Essa mobilização se traduz em números: o Tribunal Superior Eleitoral (TSE) registrou um aumento expressivo no número de eleitores que se identificam como quilombolas, praticamente dobrando entre 2024 e 2026. Conforme divulgado pelo TSE, o eleitorado quilombola saltou de 95.409 para 188.371 pessoas em 2026, evidenciando uma participação cada vez mais ativa e consciente. Em Goiás, o número subiu de 3.625 para 5.394 eleitores quilombolas.

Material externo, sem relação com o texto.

Section quiet.
Lemma quiet_insert_event ev us : follows quiet (insert_event ev us).
Proof. unfold insert_event. quietly. Qed.
Lemma quiet_bump_event u : follows quiet (bump_event_counter u).
Proof. unfold bump_event_counter. quietly. Qed.
Lemma quiet_append now ch ty p : follows quiet (appendUserEvents now ch ty p).
Proof.
  intros d. unfold appendUserEvents. set (d1 := with_user_event_counters _ d).
  assert (follows quiet (for_each (bumped (recipients_of ch d) d) (insert_event (MkEvent ty p now)))) as Hf.
  { apply follows_for_each; [typeclasses eauto|intros ?; apply quiet_insert_event]. }
  specialize (Hf d1). destruct (for_each _ _ d1) as [[?|?] d2]; simpl in *; exact Hf.
Qed.
Lemma quiet_context ch u : follows quiet (ChatContextFor ch u).
Proof. unfold ChatContextFor. quietly. Qed.
Lemma quiet_message id : follows quiet (MessageByID id).
Proof. unfold MessageByID. quietly. Qed.
Lemma quiet_topic ch id : follows quiet (TopicByID ch id).
Proof. unfold TopicByID. quietly. Qed.
Lemma quiet_insert_chat id c : follows quiet (insert_chat id c).
Proof. unfold insert_chat. quietly. Qed.
Lemma quiet_insert_member ch u m : follows quiet (insert_member ch u m).
Proof. unfold insert_member. quietly. Qed.
Lemma quiet_insert_settings ch n : follows quiet (insert_settings ch n).
Proof. unfold insert_settings. quietly. Qed.
Lemma quiet_link id a b : follows quiet (link_private_chat id a b).
Proof. unfold link_private_chat. quietly. Qed.
#[local] Hint Resolve quiet_insert_event quiet_bump_event quiet_append quiet_insert_chat quiet_insert_member quiet_insert_settings quiet_link : quiet.
Lemma quiet_create_private now id a b low high : follows quiet (create_private_chat now id a b low high).
Proof. unfold create_private_chat. quietly. Qed.
Lemma quiet_insert_group id c : follows quiet (insert_group_chat id c).
Proof. unfold insert_group_chat. intros d. quietly. apply (follows_map_err _ _ _ (quiet_insert_chat id c)). Qed.
Lemma quiet_extension ch ty : follows quiet (insert_extension ch ty).
Proof. unfold insert_extension. quietly. Qed.
#[local] Hint Resolve quiet_insert_group quiet_extension : quiet.
Lemma quiet_CreateChat now id ty t de o p u : follows quiet (CreateChat now id ty t de o p u).
Proof. unfold CreateChat. quietly. Qed.
Lemma quiet_bump now ch ty delta : follows quiet (bumpMemberCount now ch ty delta).
Proof. unfold bumpMemberCount. quietly. Qed.
Lemma quiet_upsert now ch u r i : follows quiet (upsert_member now ch u r i).
Proof. unfold upsert_member. quietly. Qed.
Lemma quiet_update_member ch u P f e : follows quiet (update_member ch u P f e).
Proof. unfold update_member. quietly. Qed.
#[local] Hint Resolve quiet_bump quiet_upsert quiet_update_member : quiet.
Lemma quiet_AddMember now ch u r i : follows quiet (AddMember now ch u r i).
Proof. unfold AddMember. quietly. Qed.
Lemma quiet_RemoveMember now ch u : follows quiet (RemoveMember now ch u).
Proof. unfold RemoveMember. quietly. Qed.
Lemma quiet_SetRole ch u r p t : follows quiet (SetRole ch u r p t).
Proof. unfold SetRole. quietly. Qed.
Lemma quiet_Transfer ch a b : follows quiet (TransferOwnership ch a b).
Proof. unfold TransferOwnership. quietly. Qed.
Lemma quiet_Members ch l o : follows quiet (Members ch l o).
Proof. unfold Members. quietly. Qed.
Lemma quiet_UpdateChat now ch t de ph u : follows quiet (UpdateChat now ch t de ph u).
Proof. unfold UpdateChat. quietly. Qed.
Lemma quiet_Delete_chat now ch : follows quiet (Delete_chat now ch).
Proof. unfold Delete_chat. quietly. Qed.
Lemma quiet_UpdateSettings ch s : follows quiet (UpdateSettings ch s).
Proof.
  unfold UpdateSettings, update_settings_row, update_channel_settings, update_group_settings, update_sticker_set, update_group_settings.
  quietly.
Qed.
Lemma quiet_Read_Settings ch : follows quiet (Read_Settings ch).
Proof. unfold Read_Settings. quietly. Qed.
Lemma quiet_CreateInvite now id slug ch u n l e : follows quiet (CreateInviteLink now id slug ch u n l e).
Proof. unfold CreateInviteLink. quietly. Qed.
Lemma quiet_InviteLinks ch : follows quiet (InviteLinks ch).
Proof. unfold InviteLinks. quietly. Qed.
Lemma quiet_Revoke now ch id : follows quiet (RevokeInviteLink now ch id).
Proof. unfold RevokeInviteLink. quietly. Qed.
Lemma quiet_Resolve now slug : follows quiet (ResolveInvite now slug).
Proof. unfold ResolveInvite. quietly. Qed.
Lemma quiet_CountUse id : follows quiet (CountInviteUse id).
Proof. unfold CountInviteUse. quietly. Qed.
Lemma quiet_CreateJoin now ch u l : follows quiet (CreateJoinRequest now ch u l).
Proof. unfold CreateJoinRequest. quietly. Qed.
Lemma quiet_JoinRequests ch n : follows quiet (JoinRequests ch n).
Proof. unfold JoinRequests. quietly. Qed.
Lemma quiet_ResolveJoin now ch u r b : follows quiet (ResolveJoinRequest now ch u r b).
Proof. unfold ResolveJoinRequest, approve_member. quietly. Qed.
Lemma quiet_Stats ch l : follows quiet (Read_PostStats ch l).
Proof. unfold Read_PostStats. quietly. Qed.
Lemma quiet_Roles ch : follows quiet (Roles ch).
Proof. unfold Roles. quietly. Qed.
Lemma quiet_CreateRole now id ch n p r : follows quiet (CreateRole now id ch n p r).
Proof. unfold CreateRole. quietly. Qed.
Lemma quiet_UpdateRole ch id n p r : follows quiet (UpdateRole ch id n p r).
Proof. unfold UpdateRole. quietly. Qed.
Lemma quiet_DeleteRole ch id : follows quiet (DeleteRole ch id).
Proof. unfold DeleteRole. quietly. Qed.
Lemma quiet_AssignRole ch u r : follows quiet (AssignRole ch u r).
Proof. unfold AssignRole. quietly. Qed.
Lemma quiet_Link c g : follows quiet (LinkDiscussion c g).
Proof. unfold LinkDiscussion. quietly. Qed.
Lemma quiet_Unlink c : follows quiet (UnlinkDiscussion c).
Proof. unfold UnlinkDiscussion. quietly. Qed.
Lemma quiet_Record p c g m : follows quiet (RecordCommentThread p c g m).
Proof. unfold RecordCommentThread. quietly. Qed.
Lemma quiet_Count p c m : follows quiet (CountComments p c m).
Proof. unfold CountComments. quietly. Qed.
Lemma quiet_Disable ch : follows quiet (DisableForum ch).
Proof. unfold DisableForum. quietly. Qed.
Lemma quiet_CreateTopic now id ch u t e c : follows quiet (CreateTopic now id ch u t e c).
Proof. unfold CreateTopic. quietly. Qed.
#[local] Hint Resolve quiet_topic : quiet.
Lemma quiet_UpdateTopic ch t u : follows quiet (UpdateTopic ch t u).
Proof. unfold UpdateTopic. quietly. Qed.
Lemma quiet_MarkTopicRead t u s : follows quiet (MarkTopicRead t u s).
Proof. unfold MarkTopicRead. quietly. Qed.
Lemma quiet_MarkRead ch u s : follows quiet (MarkRead ch u s).
Proof. unfold MarkRead. quietly. Qed.
Lemma quiet_React now id u e : follows quiet (React now id u e).
Proof. unfold React. quietly. Qed.
Lemma quiet_SetDraft ch u s : follows quiet (SetDraft ch u s).
Proof. unfold SetDraft. quietly. Qed.
Lemma quiet_SetMuted ch u s : follows quiet (SetMuted ch u s).
Proof. unfold SetMuted. quietly. Qed.
End quiet.
#[export] Hint Resolve quiet_insert_event quiet_bump_event quiet_append quiet_context quiet_message quiet_topic quiet_CreateChat
  quiet_AddMember quiet_RemoveMember quiet_SetRole quiet_Transfer quiet_Members quiet_UpdateChat quiet_Delete_chat quiet_UpdateSettings
  quiet_Read_Settings quiet_CreateInvite quiet_InviteLinks quiet_Revoke quiet_Resolve quiet_CountUse quiet_CreateJoin quiet_JoinRequests
  quiet_ResolveJoin quiet_Stats quiet_Roles quiet_CreateRole quiet_UpdateRole quiet_DeleteRole quiet_AssignRole quiet_Link quiet_Unlink
  quiet_Record quiet_Count quiet_Disable quiet_CreateTopic quiet_UpdateTopic quiet_MarkTopicRead quiet_MarkRead quiet_React quiet_SetDraft
  quiet_SetMuted : quiet.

A Importância do Voto na Defesa de Direitos e Territórios

Para Mayara Silva, mãe de Thauany, o acompanhamento das decisões políticas é fundamental, pois elas interferem diretamente no cotidiano de sua comunidade. “Não tem como fechar os olhos para o fato que tudo é política”, afirma, ressaltando a necessidade de educar os filhos sobre esse tema.

Thauany compartilha desse sentimento, ao dizer que “quando a gente vota, estamos cuidando do futuro de todos nós, né?”. Essa percepção se estende a outras comunidades, como em Rio dos Macacos, na Bahia, onde Franciele Silva, estudante de direito, enfatiza que “até o ar que a gente respira tem a ver com política”.

Franciele, que possui título de eleitor desde os 18 anos, explica que sua mãe sempre a incentivou a lutar pelos seus direitos e os de sua comunidade. Ao estudar direito na UFBA, ela passou a levar mais informações para sua comunidade sobre a defesa de seus territórios, reforçando que “votar é fundamental”.

Crescimento do Eleitorado Quilombola: Conscientização e Visibilidade Ampliadas

A professora Bia Nunes, pesquisadora da Coordenação Nacional de Articulação das Comunidades Negras Rurais Quilombolas (Conaq), avalia que o crescimento do eleitorado nas comunidades tradicionais está ligado à ampliação da visibilidade e da conscientização política. “Nós temos levado as nossas pautas a diferentes espaços e encontramos parcerias”, explica.

O engajamento, segundo Bia Nunes, ocorre a partir do letramento sobre o papel dos quilombolas como guardiões da natureza e da floresta, e a importância de seus territórios para a biodiversidade. “As pessoas começam a dimensionar esse trabalho e a entender a importância do voto e de escolher os representantes”, complementa.

A população quilombola tem compreendido a necessidade de exigir dos governantes compromisso com a proteção das pessoas e o avanço na titulação de territórios. O engajamento dos jovens é visto como um caminho essencial para alcançar esses objetivos.

Desafios e Fortalecimento Político nas Comunidades Quilombolas

Apesar do avanço, Bia Nunes aponta a necessidade de mais campanhas estatais para estimular eleitores e candidatos quilombolas, diante de um contexto de vulnerabilidade, pressões e ameaças de violência. Ela mesma relatou ter sofrido uma ameaça em 2020 quando era candidata.

Rafael Costa, educador de alfabetização financeira, da comunidade Mesquita (GO), observa um crescimento no interesse por temas relacionados à participação e representatividade política. “Quanto mais as pessoas se informam, mais pesquisam, estudam e passam a ter mais noção da necessidade de políticas públicas, por exemplo”, contextualiza.

Ele destaca que as comunidades, com forte espírito de cooperação, precisam estar atentas a golpes financeiros e desinformação. “A partir do momento que se conscientizam sobre seu modo de vida e de produção, começam também a desenvolver maior consciência política”, argumenta. O engajamento dos jovens adultos na defesa contra a desinformação fortalece a comunidade politicamente.

Nordeste Lidera o Eleitorado Quilombola no País

O Nordeste concentra a maior parte dos eleitores quilombolas no Brasil. Em 2024, a região contava com 51.633 eleitores, número que saltou para 95.901 em 2026, segundo dados do TSE. Essa região detém mais da metade do eleitorado quilombola nacional, demonstrando a força e a organização política dessas comunidades na área.